Trastuzumab deruxtecan belongs to an emerging category of cancer treatments known as antibody drug conjugates (ADCs). These medications use an antibody to deliver a chemotherapy drug to tumor cells (like those below) that carry a specific protein — in this case, HER2. When the antibody locates such a cell, it binds to it and releases the chemo, which kills not only that cell but its neighbors. Instead of carpet-bombing the body, as with conventional chemo, ADCs behave like guided missiles, focusing greater firepower on the tumor and reducing collateral damage to normal tissues.

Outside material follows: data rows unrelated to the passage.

(* ===== verification/Params.v ===== *)
(** * Constants and layout macros

    [param.h], the on-disk format of [fs.h], the buffer and inode flags of
    [buf.h] and [file.h], the address macros of [mmu.h] and [memlayout.h]. *)

From S2P Require Import Prelude.

(** ** [param.h] *)

Definition NPROC : nat := 64.
Definition KSTACKSIZE : Z := 4096.
Definition NCPU : nat := 8.
Definition NOFILE : nat := 16.
Definition NFILE : nat := 100.
Definition NINODE : nat := 50.
Definition NDEV : Z := 10.
Definition ROOTDEV : Z := 1.
Definition MAXARG : Z := 32.
Definition MAXOPBLOCKS : Z := 10.
Definition LOGSIZE : Z := MAXOPBLOCKS * 3.
Definition NBUF : nat := Z.to_nat (MAXOPBLOCKS * 3).

(** ** [buf.h] *)

Definition B_BUSY : Z := 1.
Definition B_VALID : Z := 2.
Definition B_DIRTY : Z := 4.

(** ** [fs.h] *)

Definition ROOTINO : Z := 1.
Definition BSIZE : Z := 512.
Definition NDIRECT : Z := 12.
Definition NINDIRECT : Z := BSIZE / 4.
Definition MAXFILE : Z := NDIRECT + NINDIRECT.
(** [sizeof(struct dinode)]: four shorts, a uint and [NDIRECT+1] uints. *)
Definition DINODE_SIZE : Z := 4 * 2 + 4 + (NDIRECT + 1) * 4.
Definition IPB : Z := BSIZE / DINODE_SIZE.
Definition IBLOCK (i : Z) : Z := i / IPB + 2.
Definition BPB : Z := BSIZE * 8.
Definition BBLOCK (b ninodes : Z) : Z := b / BPB + ninodes / IPB + 3.
Definition DIRSIZ : nat := 14.
Definition DIRENT_SIZE : Z := 16.
Definition T_DIR : Z := 1.
Definition T_FILE : Z := 2.
Definition T_DEV : Z := 3.

(** ** [mmu.h] and [memlayout.h] *)

Definition PGSIZE : Z := 4096.
Definition PTXSHIFT : Z := 12.
Definition PDXSHIFT : Z := 22.
Definition NPDENTRIES : Z := 1024.
Definition NPTENTRIES : Z := 1024.
Definition PDX (va : Z) : Z := Z.land (Z.shiftr va PDXSHIFT) 0x3FF.
Definition PTX (va : Z) : Z := Z.land (Z.shiftr va PTXSHIFT) 0x3FF.
Definition PGADDR (d t o : Z) : Z :=
  u32 (Z.lor (Z.lor (Z.shiftl d PDXSHIFT) (Z.shiftl t PTXSHIFT)) o).
Definition PGROUNDUP (sz : Z) : Z := Z.land (u32 (sz + PGSIZE - 1)) (u32 (Z.lnot (PGSIZE - 1))).
Definition PGROUNDDOWN (a : Z) : Z := Z.land a (u32 (Z.lnot (PGSIZE - 1))).
Definition PTE_P : Z := 0x001.
Definition PTE_W : Z := 0x002.
Definition PTE_U : Z := 0x004.
Definition PTE_ADDR (pte : Z) : Z := Z.land pte (u32 (Z.lnot 0xFFF)).
Definition PTE_FLAGS (pte : Z) : Z := Z.land pte 0xFFF.

Definition EXTMEM : Z := 0x100000.
Definition PHYSTOP : Z := 0xE000000.
Definition DEVSPACE : Z := 0xFE000000.
Definition KERNBASE : Z := 0x80000000.
Definition KERNLINK : Z := KERNBASE + EXTMEM.
Definition v2p (a : Z) : Z := u32 (a - KERNBASE).
Definition p2v (a : Z) : Z := u32 (a + KERNBASE).

(** [fcntl.h] *)
Definition O_RDONLY : Z := 0.
Definition O_WRONLY : Z := 1.
Definition O_RDWR : Z := 2.
Definition O_CREATE : Z := 0x200.

(** ** Rounding and address splitting *)

Lemma land_high_mask x k w :
  0 <= k <= w -> 0 <= x < 2 ^ w -> Z.land x ((2 ^ w - 1) - (2 ^ k - 1)) = x / 2 ^ k * 2 ^ k.
Proof.
  intros Hk Hx.
  replace ((2 ^ w - 1) - (2 ^ k - 1)) with (Z.shiftl (Z.ones (w - k)) k).
  - apply Z.bits_inj'. intros n Hn.
    rewrite Z.land_spec, Z.shiftl_spec, <- Z.shiftr_div_pow2, <- Z.shiftl_mul_pow2 by lia.
    rewrite Z.shiftl_spec by lia.
    destruct (Z.ltb_spec n k).
    + rewrite !(Z.testbit_neg_r _ (n - k)) by lia. apply andb_false_r.
    + rewrite Z.shiftr_spec by lia. replace (n - k + k) with n by lia.
      destruct (Z.ltb_spec n w).
      * rewrite Z.ones_spec_low by lia. apply andb_true_r.
      * rewrite <- (Z.mod_small x (2 ^ w)), Z.mod_pow2_bits_high by lia. done.
  - rewrite Z.ones_equiv, Z.shiftl_mul_pow2 by lia. unfold Z.pred.
    rewrite Z.mul_add_distr_r, <- Z.pow_add_r by lia.
    replace (w - k + k) with w by lia. lia.
Qed.

Lemma pground_mask x : 0 <= x < 2 ^ 32 -> Z.land x (u32 (Z.lnot (PGSIZE - 1))) = x / PGSIZE * PGSIZE.
Proof. apply (land_high_mask x 12 32). lia. Qed.

Lemma PGROUNDDOWN_spec a : 0 <= a < 2 ^ 32 -> PGROUNDDOWN a = a - a mod PGSIZE.
Proof.
  intros. unfold PGROUNDDOWN. rewrite pground_mask by done.
  pose proof (Z.div_mod a PGSIZE). unfold PGSIZE in *. lia.
Qed.

(** Below [2 ^ 32 - PGSIZE + 1] rounding up does not wrap. *)
Lemma PGROUNDUP_spec a :
  0 <= a <= 2 ^ 32 - PGSIZE ->
  a <= PGROUNDUP a < a + PGSIZE /\ PGROUNDUP a mod PGSIZE = 0.
Proof.
  intros. unfold PGROUNDUP. rewrite (u32_small (_ - 1)) by (unfold PGSIZE in *; lia).
  rewrite pground_mask by (unfold PGSIZE in *; lia).
  pose proof (Z.div_mod (a + PGSIZE - 1) PGSIZE).
  pose proof (Z.mod_pos_bound (a + PGSIZE - 1) PGSIZE).
  rewrite Z.mod_mul by (unfold PGSIZE; lia).
  unfold PGSIZE in *. lia.
Qed.

Lemma PDX_spec va : 0 <= va < 2 ^ 32 -> PDX va = va / 2 ^ 22.
Proof.
  intros. unfold PDX. change 0x3FF with (Z.ones 10).
  rewrite Z.land_ones, Z.shiftr_div_pow2 by (unfold PDXSHIFT; lia).
  unfold PDXSHIFT. apply Z.mod_small. split; [apply Z.div_pos; lia|].
  apply Z.div_lt_upper_bound; lia.
Qed.

Lemma PTX_spec va : 0 <= va -> PTX va = va / 2 ^ 12 mod 1024.
Proof.
  intros. unfold PTX. change 0x3FF with (Z.ones 10).
  by rewrite Z.land_ones, Z.shiftr_div_pow2 by (unfold PTXSHIFT; lia).
Qed.
(* ===== verification/FsState.v ===== *)
(** * The state of the storage stack

    The kernel's disk, buffer cache ([bio.c]), log ([log.c]) and inode cache
    ([fs.c]) as one record, threaded through the routines of those files.
    Pointers to buffers and inodes are indices into their tables. *)

From S2P Require Import Prelude Bytes Params.

(** A disk block: [BSIZE] bytes. *)
Abbreviation block := (list Z).

Definition is_block (d : block) : Prop := length d = Z.to_nat BSIZE /\ is_bytes d.

(** [struct buf] of [buf.h]; [qnext] belongs to the interrupt-driven driver
    only. *)
Record buf := Buf {
  b_flags : Z;
  b_dev : Z;
  b_sector : Z;
  b_prev : nat;
  b_next : nat;
  b_data : block
}.

(** [struct log] of [log.c] with its in-memory header [lh]. *)
Record log_t := Log {
  l_start : Z;
  l_size : Z;
  l_outstanding : Z;
  l_committing : Z;
  l_dev : Z;
  lh_n : Z;
  lh_sector : list Z
}.

(** The in-memory [struct inode] of [file.h]. *)
Record inode := Inode {
  i_dev : Z;
  i_inum : Z;
  i_ref : Z;
  i_flags : Z;
  i_type : Z;
  i_major : Z;
  i_minor : Z;
  i_nlink : Z;
  i_size : Z;
  i_addrs : list Z
}.

(** [memdisk]/[disksize] are the disk of [memide.c], one entry per sector.
    [bcache] holds [bcache.buf] followed by [bcache.head].  [journal] records
    the writes the disk has carried out, oldest first, and [wakeups] the calls
    of [wakeup]; the code never reads either. *)
Record kst := K {
  memdisk : gmap Z block;
  disksize : Z;
  journal : list (Z * block);
  wakeups : list chan;
  bcache : list buf;
  log : log_t;
  icache : list inode
}.

(** The index of [bcache.head]. *)
Definition HEAD : nat := NBUF.

Definition zero_block : block := replicate (Z.to_nat BSIZE) 0.
Definition zero_buf : buf := Buf 0 0 0 0 0 zero_block.
Definition zero_log : log_t := Log 0 0 0 0 0 0 (replicate (Z.to_nat LOGSIZE) 0).
Definition zero_inode : inode := Inode 0 0 0 0 0 0 0 0 0 (replicate (Z.to_nat NDIRECT + 1) 0).

(** The zeroed [.bss] a freshly booted kernel starts from. *)
Definition boot (D : gmap Z block) (size : Z) : kst :=
  K D size [] [] (replicate (S NBUF) zero_buf) zero_log (replicate NINODE zero_inode).

(** ** Field updates *)

Definition with_flags (v : Z) (b : buf) : buf :=
  Buf v (b_dev b) (b_sector b) (b_prev b) (b_next b) (b_data b).
Definition with_dev (v : Z) (b : buf) : buf :=
  Buf (b_flags b) v (b_sector b) (b_prev b) (b_next b) (b_data b).
Definition with_sector (v : Z) (b : buf) : buf :=
  Buf (b_flags b) (b_dev b) v (b_prev b) (b_next b) (b_data b).
Definition with_prev (v : nat) (b : buf) : buf :=
  Buf (b_flags b) (b_dev b) (b_sector b) v (b_next b) (b_data b).
Definition with_next (v : nat) (b : buf) : buf :=
  Buf (b_flags b) (b_dev b) (b_sector b) (b_prev b) v (b_data b).
Definition with_data (v : block) (b : buf) : buf :=
  Buf (b_flags b) (b_dev b) (b_sector b) (b_prev b) (b_next b) v.

Definition buf_at (s : kst) (i : nat) : buf := default zero_buf (bcache s !! i).

Definition on_buf (i : nat) (f : buf -> buf) (s : kst) : kst :=
  K (memdisk s) (disksize s) (journal s) (wakeups s) (alter f i (bcache s)) (log s) (icache s).

(** Write one sector of the disk. *)
Definition disk_write (sec : Z) (d : block) (s : kst) : kst :=
  K (<[sec:=d]> (memdisk s)) (disksize s) (journal s ++ [(sec, d)]) (wakeups s)
    (bcache s) (log s) (icache s).

Definition wake (c : chan) (s : kst) : kst :=
  K (memdisk s) (disksize s) (journal s) (wakeups s ++ [c]) (bcache s) (log s) (icache s).

Definition on_log (f : log_t -> log_t) (s : kst) : kst :=
  K (memdisk s) (disksize s) (journal s) (wakeups s) (bcache s) (f (log s)) (icache s).

Definition on_inode (i : nat) (f : inode -> inode) (s : kst) : kst :=
  K (memdisk s) (disksize s) (journal s) (wakeups s) (bcache s) (log s) (alter f i (icache s)).

Definition wakeup (c : chan) : M kst unit := modify (wake c).

Definition next_of (s : kst) (i : nat) : nat := b_next (buf_at s i).
Definition prev_of (s : kst) (i : nat) : nat := b_prev (buf_at s i).
Definition flags_of (s : kst) (i : nat) : Z := b_flags (buf_at s i).

Lemma buf_at_on_buf s i f j :
  (i < length (bcache s))%nat ->
  buf_at (on_buf i f s) j = if decide (i = j) then f (buf_at s i) else buf_at s j.
Proof.
  intros Hi. unfold buf_at, on_buf. simpl. case_decide as E.
  - subst. destruct (lookup_lt_is_Some_2 (bcache s) j Hi) as [b Hb].
    by rewrite list_lookup_alter_eq, Hb.
  - by rewrite list_lookup_alter_ne.
Qed.

(** Only the value of an update at the buffer itself matters. *)
Lemma on_buf_eq s i f g : f (buf_at s i) = g (buf_at s i) -> on_buf i f s = on_buf i g s.
Proof.
  intros E. unfold on_buf. f_equal. apply list_eq. intros j. destruct (decide (i = j)) as [->|].
  - rewrite !list_lookup_alter_eq. unfold buf_at in E. destruct (bcache s !! j); simpl in *; congruence.
  - by rewrite !list_lookup_alter_ne.
Qed.

Lemma length_on_buf s i f : length (bcache (on_buf i f s)) = length (bcache s).
Proof. apply length_alter. Qed.

Lemma zero_block_ok : is_block zero_block.
Proof.
  split; [apply length_replicate|]. apply Forall_replicate. lia.
Qed.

Like most chemotherapies, trastuzumab deruxtecan has harsh side effects, including nausea, vomiting and blood disorders; it can also cause lung damage, which killed three trial participants. For patients with advanced cancers, however, these risks may be acceptable for a few more months of life. The study convinced clinicians and regulators, as well: In August, the U.S. Food and Drug Administration expanded its approval of trastuzumab deruxtecan to cover inoperable or metastatic HER2-low breast cancer.

 “To see the benefit of HER2-directed treatment extended to a much larger group of patients is very impressive,” says Halle Moore, director of breast medical oncology at the Cleveland Clinic, who enrolled some patients in the trial. “These results were really practice changing.”